Introduction

Viruses are obligate intracellular parasites that require host cell machinery for performing even the most basic biological functions, such as nucleic acid replication and protein synthesis [1]. The first major step in a viral infection cycle is the attachment and entry of the virus into a suitable host cell, after which further pathogenesis occurs [2, 3]. Viruses interact with host cell surface biomolecules such as proteins or carbohydrates, to attach to, and enter host cells. These interactions are generally specific recognitions that often confer tissue and species-specific tropisms to these viruses [2, 4, 5].

As viruses are dependent on host cellular machinery for their basic biological processes, many viruses have evolved to mimic host interactions for these processes [6]. These adaptations, referred to as molecular mimicry, enable the virus to mimic host interactions to hijack previously existing host signalling networks (Fig. 1A) [6]. Studies have shown that such mimicry can confer various advantages to the virus, which ultimately aids in further viral infection and spread: entry, immune modulation and evasion, replication, etc. [7]. At the molecular level, the mimicry can be either structural or sequence mimicry [6]. In this article, we review some well-characterised sequence motifs involved in host–virus interactions that play a role in the attachment and entry of the virus into the host cells, that mimic some physiological receptor–ligand interactions present in host cells.

Fig. 1
figure 1

Viral mimicry of host SLiMs for entry into host cells. A Viruses often utilise existing host cellular network for carrying out their own cellular functions. One such mechanism is the mimicry of the host cell’s short linear motif-mediated physiological receptor-ligand interactions for attachment and entry of the virus into the host cell. B and C The subsequent downstream signalling triggered by such mimicry can follow the exact same pathway as the physiological interaction (B), or may follow a different pathway (C)

Viral mimicry of host short linear motif-mediated interactions

Short linear motifs (SLiMs) or mini motifs are short ~ 3–10 amino acid sequences that mediate specific molecular functions [6, 8]. They are generally present in relatively unstructured or disordered regions of proteins, and can easily appear or disappear during evolution because of point mutations. They also typically mediate transient interactions with low affinities, thus, contributing greatly to protein interaction networks [6, 8, 9].
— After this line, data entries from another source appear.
(** * RewriteQR: the createTime mutator and the QR analyzer

    A shallow embedding of the two tools of the repository:

    - [modifyCreateTime] (base_script.js and its twin script), the regular
      expression based rewrite of the [createTime] field of a decoded QR
      text, together with the two callers that compare its result with the
      original text;
    - the [QRAnalyzer] class: [parseQRContent], [parseTimeString],
      [createComparisonResults] and [analyzeTimeDifferences].

    JavaScript strings are sequences of UTF-16 code units; a text is a list
    of code units, each an integer.  Image decoding, QR rendering and the
    DOM are outside the model: where the source builds HTML, the model
    returns the data that the HTML displays. *)

From Stdlib Require Import ZArith List Lia String Ascii Permutation Sorted SpecFloat.
From stdpp Require Import base option list gmap.

Open Scope Z_scope.

(** ** Texts *)

Abbreviation text := (list Z).

Definition lit (s : string) : text :=
  map (fun a => Z.of_N (N_of_ascii a)) (list_ascii_of_string s).

(** [a === b] on two strings. *)
Definition str_eqb (a b : text) : bool := bool_decide (a = b).

(** ** Numbers

    The only numbers the mutator computes with are the results of
    [parseInt]: an integer, or NaN. *)

Inductive number := NaN | Num (n : Z).

Definition Number_add (a : number) (b : Z) : number :=
  match a with NaN => NaN | Num n => Num (n + b) end.

(** [a % b]: the remainder has the sign of the dividend. *)
Definition Number_rem (a : number) (b : Z) : number :=
  match a with NaN => NaN | Num n => Num (Z.rem n b) end.

(** WhiteSpace and LineTerminator code units, as [parseInt] and [trim]
    strip them. *)
Definition is_whitespace (c : Z) : bool :=
  ((9 <=? c) && (c <=? 13)) || (c =? 32) || (c =? 160) || (c =? 5760)
  || ((8192 <=? c) && (c <=? 8202)) || (c =? 8232) || (c =? 8233)
  || (c =? 8239) || (c =? 8287) || (c =? 12288) || (c =? 65279).

Definition is_digit (c : Z) : bool := (48 <=? c) && (c <=? 57).

Fixpoint trimStart (s : text) : text :=
  match s with
  | c :: s' => if is_whitespace c then trimStart s' else s
  | [] => []
  end.

(** The decimal digits at the front of [s], read left to right into [acc];
    the result is [None] when [s] starts with no digit. *)
Fixpoint read_digits (acc : option Z) (s : text) : option Z :=
  match s with
  | c :: s' =>
      if is_digit c
      then read_digits (Some (10 * default 0 acc + (c - 48))) s'
      else acc
  | [] => acc
  end.

(** [parseInt(s, 10)]. *)
Definition parseInt (s : text) : number :=
  let s := trimStart s in
  let '(sign, s) :=
    match s with
    | 45 :: s' => (-1, s')
    | 43 :: s' => (1, s')
    | _ => (1, s)
    end in
  match read_digits None s with
  | Some n => Num (sign * n)
  | None => NaN
  end.

(** Decimal digits of a non-negative integer, most significant first. *)
Fixpoint dec_digits (fuel : nat) (n : Z) (acc : text) : text :=
  match fuel with
  | O => acc
  | S fuel' =>
      let acc' := (48 + n mod 10) :: acc in
      if n <? 10 then acc' else dec_digits fuel' (n / 10) acc'
  end.

(** [n.toString()] for the integral numbers of the model. *)
Definition Number_toString (n : number) : text :=
  match n with
  | NaN => lit "NaN"
  | Num n =>
      if n <? 0
      then 45 :: dec_digits (S (Z.to_nat (Z.log2 (- n)))) (- n) []
      else dec_digits (S (Z.to_nat (Z.log2 n))) n []
  end.

Fixpoint repeat_fill (fill cur : text) (n : nat) : text :=
  match n with
  | O => []
  | S n' =>
      match cur with
      | c :: cur' => c :: repeat_fill fill cur' n'
      | [] =>
          match fill with
          | c :: cur' => c :: repeat_fill fill cur' n'
          | [] => []
          end
      end
  end.

(** [s.padStart(target, fill)]. *)
Definition padStart (s : text) (target : nat) (fill : text) : text :=
  if (target <=? length s)%nat then s
  else repeat_fill fill fill (target - length s) ++ s.

(** ** The regular expression

    The expression of [modifyCreateTime] is a sequence of pieces, each a
    fixed run of one-character atoms: a literal, [[0-9]] or [[ T]].  Four
    of the pieces are capture groups.  It has no flag, so it is searched
    from the left and matched once. *)

Inductive atom := Lit (c : Z) | Digit | SpaceOrT.

Definition atom_test (a : atom) (c : Z) : bool :=
  match a with
  | Lit d => c =? d
  | Digit => is_digit c
  | SpaceOrT => (c =? 32) || (c =? 84)
  end.

Inductive piece := Plain (p : list atom) | Group (p : list atom).

Definition piece_atoms (p : piece) : list atom :=
  match p with Plain l => l | Group l => l end.

(** Matches the atoms at the front of [s]: the matched run and the rest. *)
Fixpoint match_atoms (p : list atom) (s : text) : option (text * text) :=
  match p with
  | [] => Some ([], s)
  | a :: p' =>
      match s with
      | c :: s' =>
          if atom_test a c
          then match match_atoms p' s' with
               | Some (m, r) => Some (c :: m, r)
               | None => None
               end
          else None
      | [] => None
      end
  end.

(** Matches the pieces at the front of [s]: the whole match, the captures
    of the groups in order, and the rest. *)
Fixpoint match_pieces (re : list piece) (s : text)
  : option (text * list text * text) :=
  match re with
  | [] => Some ([], [], s)
  | p :: re' =>
      match match_atoms (piece_atoms p) s with
      | Some (m, r) =>
          match match_pieces re' r with
          | Some (m', caps, r') =>
              Some (m ++ m',
                    match p with Plain _ => caps | Group _ => m :: caps end,
                    r')
          | None => None
          end
      | None => None
      end
  end.

Record MatchResult := {
  before : text;          (* the text left of the match *)
  matched : text;         (* the matched substring *)
  captures : list text;   (* the captures of the groups 1, 2, ... *)
  after : text            (* the text right of the match *)
}.

(** The leftmost match of [re] in [s]. *)
Fixpoint regex_exec (re : list piece) (s : text) : option MatchResult :=
  match match_pieces re s with
  | Some (m, caps, r) =>
      Some {| before := []; matched := m; captures := caps; after := r |}
  | None =>
      match s with
      | c :: s' =>
          match regex_exec re s' with
          | Some r =>
              Some {| before := c :: before r; matched := matched r;
                      captures := captures r; after := after r |}
          | None => None
          end
      | [] => None
      end
  end.

(** [s.match(re)] for an expression without the g flag: [null], or the array
    of the match followed by the captures. *)
Definition String_match (re : list piece) (s : text) : option (list text) :=
  match regex_exec re s with
  | Some r => Some (matched r :: captures r)
  | None => None
  end.

(** GetSubstitution: the expansion of the [$] patterns of a replacement
    template ([$$], [$&], [$`], [$'], [$n] and [$nn]; the expression has no
    named group, so [$<] stands for itself). *)
Fixpoint GetSubstitution (r : MatchResult) (template : text) : text :=
  match template with
  | [] => []
  | 36 :: rest =>
      match rest with
      | 36 :: rest' => 36 :: GetSubstitution r rest'
      | 38 :: rest' => matched r ++ GetSubstitution r rest'
      | 96 :: rest' => before r ++ GetSubstitution r rest'
      | 39 :: rest' => after r ++ GetSubstitution r rest'
      | d1 :: rest' =>
          if is_digit d1 then
            let m := Z.of_nat (length (captures r)) in
            let one :=
              let i := d1 - 48 in
              if (1 <=? i) && (i <=? m)
              then nth (Z.to_nat (i - 1)) (captures r) [] ++ GetSubstitution r rest'
              else 36 :: d1 :: GetSubstitution r rest' in
            match rest' with
            | d2 :: rest'' =>
                if is_digit d2 then
                  let i := 10 * (d1 - 48) + (d2 - 48) in
                  if (1 <=? i) && (i <=? m)
                  then nth (Z.to_nat (i - 1)) (captures r) [] ++ GetSubstitution r rest''
                  else one
                else one
            | [] => one
            end
          else 36 :: GetSubstitution r rest
      | [] => [36]
      end
  | c :: rest => c :: GetSubstitution r rest
  end.

(** [s.replace(re, template)] for an expression without the g flag: the
    leftmost match is replaced, the rest of the text is kept. *)
Definition String_replace (re : list piece) (s template : text) : text :=
  match regex_exec re s with
  | Some r => before r ++ GetSubstitution r template ++ after r
  | None => s
  end.

(** [s.replace(from, to)] with a one-character string pattern and a
    replacement without [$]: the first occurrence is replaced. *)
Fixpoint String_replace_char (s : text) (from to : Z) : text :=
  match s with
  | c :: s' => if c =? from then to :: s' else c :: String_replace_char s' from to
  | [] => []
  end.

(** ** modifyCreateTime *)

(** [/createTime=([0-9]{4}-[0-9]{2}-[0-9]{2})([ T])([0-9]{2})(:[0-9]{2}:[0-9]{2})/] *)
Definition regex : list piece :=
  [ Plain (map Lit (lit "createTime="));
    Group [Digit; Digit; Digit; Digit; Lit 45;
           Digit; Digit; Lit 45; Digit; Digit];
    Group [SpaceOrT];
    Group [Digit; Digit];
    Group [Lit 58; Digit; Digit; Lit 58; Digit; Digit] ].

(** The new time that [modifyCreateTime] builds from a match array
    [[fullMatch, datePart, sep, hourStr, rest]]. *)
Definition newTime_of (m : list text) : text :=
  let datePart := nth 1 m [] in
  let sep := nth 2 m [] in
  let hourStr := nth 3 m [] in
  let rest := nth 4 m [] in
  let hourNum := Number_rem (Number_add (parseInt hourStr) 1) 24 in
  let newHourStr := padStart (Number_toString hourNum) 2 (lit "0") in
  datePart ++ sep ++ newHourStr ++ rest.

(** The text that [modifyCreateTime] returns. *)
Definition modifyCreateTime (t : text) : text :=
  match String_match regex t with
  | Some m => String_replace regex t (lit "createTime=" ++ newTime_of m)
  | None => t
  end.

(** The text that [modifyCreateTime] hands to [displayDeadline], when it
    does: its one effect on the page. *)
Definition modifyCreateTime_deadline (t : text) : option text :=
  match String_match regex t with
  | Some m => Some (String_replace_char (newTime_of m) 84 32)
  | None => None
  end.

(** *** The callers

    Both scripts call [modifyCreateTime] on a decoded, non-empty text and
    decide what to report by comparing the result with the original. *)

Inductive message :=
  | NoCreateTimeError      (* showError: no createTime to modify *)
  | Success                (* displaySuccess: new code generated *)
  | Extended               (* displaySuccess: validity extended *)
  | RegeneratedUnmodified. (* displaySuccess: regenerated, time not modified *)

Record Outcome := {
  generated : option text;  (* the text handed to generateQRCode *)
  shown : message
}.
Due to the properties mentioned above, mimicking SLiMs is a widespread molecular mimicry mechanism utilised by many pathogens, including viruses [6, 7]. Moreover, viral mimicry directly disrupts the host signalling mechanisms by competitively binding to host surface receptors and preventing physiological interactions [7]. Furthermore, they may trigger further downstream responses that are similar to the physiological ones (Fig. 1B), or lead to an entirely different response (Fig. 1C).

In this article, we review some well-characterised SLiMs involved in host–virus interactions that play a role in the attachment and entry of the virus into the host cells, which mimic some physiological receptor–ligand interactions present in host cells (Table 1).

Table 1 Some well-characterised sequence motifs involved in viral molecular mimicry for attachment and entry into host cells

CX3C motif

The CX3C (Cys-Xxx-Xxx-Xxx-Cys) motif present in the chemokine fractalkine (CX3C ligand 1—CX3CL1) mediates its interaction with CX3C receptor 1 (CX3CR1) [10]. Physiologically, interaction of fractalkine with the CX3CR1 is important for leukocyte migration across endothelial barriers and chemotaxis. It triggers further downstream signalling pathways that induce NF-kB activation and expression of CX3CR1 as well as inflammatory cytokines such as IL-8 and MIG (monokine induced by interferon gamma) [11, 38, 39].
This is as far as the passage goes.